Pharmacies are a very important component in the structure of health systems, and their qualified employees have much broader competence than only dispensing medicines recommended by doctors. Pharmacists are able to advise patients on drug regimens and can offer pharmacovigilance services. Since the outbreak of the coronavirus pandemic in 2019, pharmacists around the world have struggled because they felt a pressing need for advanced technological solutions to be quickly introduced and to support their everyday practice. During the pandemic, patients had very limited access to specialists and hospitals making every effort to handle the health crisis. At that time pharmacies became a very important platform connecting people who needed reliable information and medical advice with the entire health system. Major limitations introduced in order to ensure safety of the population left people isolated. In those circumstances, everybody mainly used tools allowing remote communication, such as computers, telephones and the Internet. This, in turn, increased the global importance of teleconsultations and telepharmacies.
Telepharmacy services which before used to be available in the United States, Spain, Italy, Scotland and Germany, consist in drug selection, review and issue of ordered products, patient counselling, monitoring and clinical support, all without the need for the pharmacist to be actually present at a pharmacy. Apart from the obvious advantages of telepharmacies, such as facilitated access to pharmaceutical care in areas where such access was limited due to economic or geographical reasons and minimised number of interactions between patients and healthcare professionals, there are also negative aspects of such services. One of the significant risks are problems with the evaluation of dispensed medicines or decreased level of safety and integrity of patients’ data.
Another aspect that has significantly affected pharmaceutical practice was the introduction of Electronic Medical Documentation (EDM). In the EDM system, a clinical pharmacist is responsible for entering notes on the amount of medicines, documenting allergies and progress in treatment, recording the reasons why therapy with a specific drug was discontinued or justification for using a specific drug in the financial context. During medicinal products stocktaking, pharmacists can now access patients’ medical records faster, which allows them to analyse medicine amounts more precisely, but also to assess the effectiveness of medicines and their adverse effects. In some countries, pharmacists working in publicly-accessible pharmacies have access to a national electronic database, so that they can supervise therapies of individual patients. Such a solution can potentially expand the role of a pharmacist and increase the safety of drug therapies. However, serious concerns are voiced, for example related to liability or patient consent. Electronic documentation systems cause other difficulties that pharmacists have to deal with, for example the need to fill in electronic forms, which is a time-consuming process. Pharmacists face the fear of criticism and are afraid that their entries will be disregarded by doctors and other specialists.

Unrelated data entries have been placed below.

(** X16. Repeating a voice status leaves the store as the first call made it,
    and a status with [is_speaking] unset that follows one with it set, for
    the same room and user, leaves the store as if only the second had been
    sent. Neither the caller nor the registry nor the transport matters. *)
Theorem update_voice_status_repeat (rooms : list ChatRoom.t)
    (m m' : ConnectionManager) (net net' : transport)
    (room_id user_id cu cu' : string) (speaking muted muted' : bool) :
  let status (s mu : bool) :=
    {| voice_room_id := room_id; voice_user_id := user_id;
       is_speaking := s; is_muted := mu |} in
  let after (s mu : bool) (c : string) (mgr : ConnectionManager)
      (n : transport) (rs : list ChatRoom.t) :=
    (update_voice_status (status s mu) c rs mgr n).1.1 in
  after speaking muted' cu' m' net' (after speaking muted cu m net rooms) =
    after speaking muted cu m net rooms ∧
  after false muted' cu' m' net' (after true muted cu m net rooms) =
    after false muted' cu' m' net' rooms.
Proof.
  simpl. rewrite /update_voice_status !broadcast_to_room_eq /=.
  split.
  - destruct speaking; rewrite update_one_update_one //;
      apply update_one_ext; intros x; rewrite /add_speaker /pull_speaker /=;
      by rewrite ?add_to_set_twice ?pull_twice.
  - rewrite update_one_update_one //. apply update_one_ext. intros x.
    by rewrite /add_speaker /pull_speaker /= pull_add_to_set.
Qed.

(** ** Reading rooms *)

Lemma find_one_unique rooms room :
  NoDup (ChatRoom.id <$> rooms) → room ∈ rooms →
  find_one (ChatRoom.id room) rooms = Some room.
Proof.
  induction rooms as [|x rooms IH]; simpl; intros Hnd Hin.
  - by apply elem_of_nil in Hin.
  - apply NoDup_cons in Hnd as [Hx Hnd].
    apply elem_of_cons in Hin as [->|Hin]; [by rewrite decide_True|].
    rewrite decide_False; [|by apply IH].
    intros Heq. apply Hx. rewrite Heq. apply list_elem_of_fmap. by exists room.
Qed.

(** X17. When no two stored rooms share an id, [get_rooms] and [get_room]
    agree: every response listed by [get_rooms] is what [get_room] answers
    for that room's id. [get_rooms] lists at most the first 1000 rooms of the
    store, although [get_room] finds the ones beyond. *)
Theorem get_rooms_agrees_with_get_room (rooms : list ChatRoom.t)
    (users : list User.t) :
  NoDup (ChatRoom.id <$> rooms) →
  length (get_rooms rooms users) = min 1000 (length rooms) ∧
  (∀ resp, resp ∈ get_rooms rooms users →
           get_room (ChatRoomResponse.id resp) rooms users = Return resp) ∧
  (∀ room, room ∈ rooms →
           get_room (ChatRoom.id room) rooms users =
             Return (room_response users room)).
Proof.
  intros Hnd. rewrite /get_rooms /get_room. split_and!.
  - by rewrite length_fmap length_take.
  - intros resp (room & -> & Hin)%list_elem_of_fmap. simpl.
    apply subseteq_take in Hin. by rewrite find_one_unique.
  - intros room Hin. by rewrite find_one_unique.
Qed.

(** X18. The response for a room counts the ids of the room's participant
    list. The participants it shows are the stored users whose id is in that
    list; when no two users share an id there are never more of them than the
    count, and there can be fewer, since ids without a stored user are
    counted and not shown. *)
Theorem room_response_participants (users : list User.t) (room : ChatRoom.t) :
  NoDup (User.id <$> users) →
  let resp := room_response users room in
  ChatRoomResponse.participant_count resp =
    Z.of_nat (length (ChatRoom.participants room)) ∧
  (Z.of_nat (length (ChatRoomResponse.participants resp))
   ≤ ChatRoomResponse.participant_count resp)%Z ∧
  (∀ p, p ∈ ChatRoomResponse.participants resp →
        UserResponse.id p ∈ ChatRoom.participants room ∧
        ∃ user, user ∈ users ∧ p = user_response user) ∧
  ((∀ user, user ∈ users → User.id user ∉ ChatRoom.participants room) →
   ChatRoomResponse.participants resp = []).
Proof.
  intros Hnd. simpl. split; [done|].
  destruct (decide (ChatRoom.participants room = [])) as [He|Hne].
  { split_and!; [simpl; lia| by intros p ?%elem_of_nil | done]. }
  rewrite /find_users_in. split_and!.
  - rewrite length_fmap.
    set (found := take 1000 (filter _ users)).
    assert (found `sublist_of` users) as Hsub.
    { etrans; [apply sublist_take | apply sublist_filter]. }
    assert (NoDup (User.id <$> found)) as Hnd'.
    { eapply sublist_NoDup; [exact Hnd|]. by apply fmap_sublist. }
    assert (length (User.id <$> found) ≤ length (ChatRoom.participants room)) as Hlen.
    { apply submseteq_length, NoDup_submseteq; [done|].
      intros x (user & -> & Hin)%list_elem_of_fmap.
      apply subseteq_take in Hin. by apply list_elem_of_filter in Hin as [? _]. }
    rewrite length_fmap in Hlen. lia.
  - intros p (user & -> & Hin)%list_elem_of_fmap.
    apply subseteq_take in Hin. apply list_elem_of_filter in Hin as [Hid Hin].
    split; [done|]. by exists user.
  - intros Hnone. by rewrite filter_none.
Qed.

(** * Properties of the account endpoints *)

Lemma find_user_by_email_None email users :
  find_user_by_email email users = None ↔ email ∉ User.email <$> users.
Proof.
  induction users as [|x users IH]; simpl.
  - split; [intros _; apply not_elem_of_nil | done].
  - destruct (decide (User.email x = email)) as [<-|Hne].
    + split; [done | intros []; left].
    + rewrite IH not_elem_of_cons. naive_solver.
Qed.

Lemma find_user_by_username_None username users :
  find_user_by_username username users = None ↔
  username ∉ User.username <$> users.
Proof.
  induction users as [|x users IH]; simpl.
  - split; [intros _; apply not_elem_of_nil | done].
  - destruct (decide (User.username x = username)) as [<-|Hne].
    + split; [done | intros []; left].
    + rewrite IH not_elem_of_cons. naive_solver.
Qed.

Lemma find_user_by_email_Some email users user :
  find_user_by_email email users = Some user →
  user ∈ users ∧ User.email user = email.
Proof.
  induction users as [|x users IH]; simpl; [done|].
  case_decide.
  - intros [= <-]. split; [left | done].
  - intros [? ?]%IH. split; [by right | done].
Qed.

Lemma find_user_by_email_app_last email users user :
  find_user_by_email email (users ++ [user]) =
    match find_user_by_email email users with
    | Some x => Some x
    | None => if decide (User.email user = email) then Some user else None
    end.
Proof.
  induction users as [|x users IH]; simpl; [done|].
  destruct (decide (User.email x = email)); [done | by rewrite IH].
Qed.

Lemma find_user_update email email' f users :
  (∀ x, User.email (f x) = User.email x) →
  find_user_by_email email' (update_user_by_email email f users) =
    if decide (email = email')
    then f <$> find_user_by_email email' users
    else find_user_by_email email' users.
Proof.
  intros Hf. induction users as [|x users IH]; simpl; [by case_decide|].
  destruct (decide (User.email x = email)) as [Hx|Hx]; simpl.
  - rewrite Hf. destruct (decide (email = email')) as [<-|Hne];
      destruct (decide (User.email x = _)); (done || congruence).
  - rewrite IH. destruct (decide (email = email')) as [<-|Hne];
      destruct (decide (User.email x = _)); (done || congruence).
Qed.

Lemma update_user_keeps (g : User.t → string) email f users :
  (∀ x, g (f x) = g x) →
  g <$> update_user_by_email email f users = g <$> users.
Proof.
  intros Hf. induction users as [|x users IH]; simpl; [done|].
  case_decide; simpl; [by rewrite Hf | by f_equal].
Qed.

Lemma update_user_absent email f users :
  find_user_by_email email users = None →
  update_user_by_email email f users = users.
Proof.
  induction users as [|x users IH]; simpl; [done|].
  case_decide; [done|]. intros ?. by rewrite IH.
Qed.

Section account_properties.
Context `{Libraries}.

Because e-prescriptions have been implemented, there is room for e-pharmacies, where drugs are dispensed remotely. Currently, a patient who is chronically ill or unable to leave home to go to a pharmacy may order medicines directly to his or her home using a computer or phone. The same will apply to people in the regions where they do not have direct access to the medicines they need. Thus, e-pharmacies are a solution that increases access to medicines, saves time, money, ensures privacy and transparency of prices, and makes it possible to compare different products on a website. This seemingly perfect solution has many inherent risks. The biggest risks include: promoting self-medication, the risk of overdosing, misuse of the drug, drug abuse resulting in increased microbial resistance or limitations to the activity of offline pharmacists. Additionally, e-pharmacies are still unattainable for persons unable to read or use computers. This applies to a large proportion of the population in less developed countries, where access to medicines is usually the most difficult.
In order to keep up with the dynamic technological development and evolving expectations of patients, according to the WHO, the “future pharmacist” needs to have certain skills and characteristics, such as decisiveness, empathy, communication skills, management skills, teaching skills, willingness to care for patients and to learn lifelong. Pharmacists who are not proficient users of computers and the Internet will not be able to catch up with the digital technology implemented in every aspect of their work, which makes their professional activity more complicated and demanding. Faculties of pharmacy are in the process of developing new study programs, which are to be better aligned with the new digitalized reality, are aimed at developing soft skills of students and reducing training on mechanical and repetitive activities that are today taken over by machines.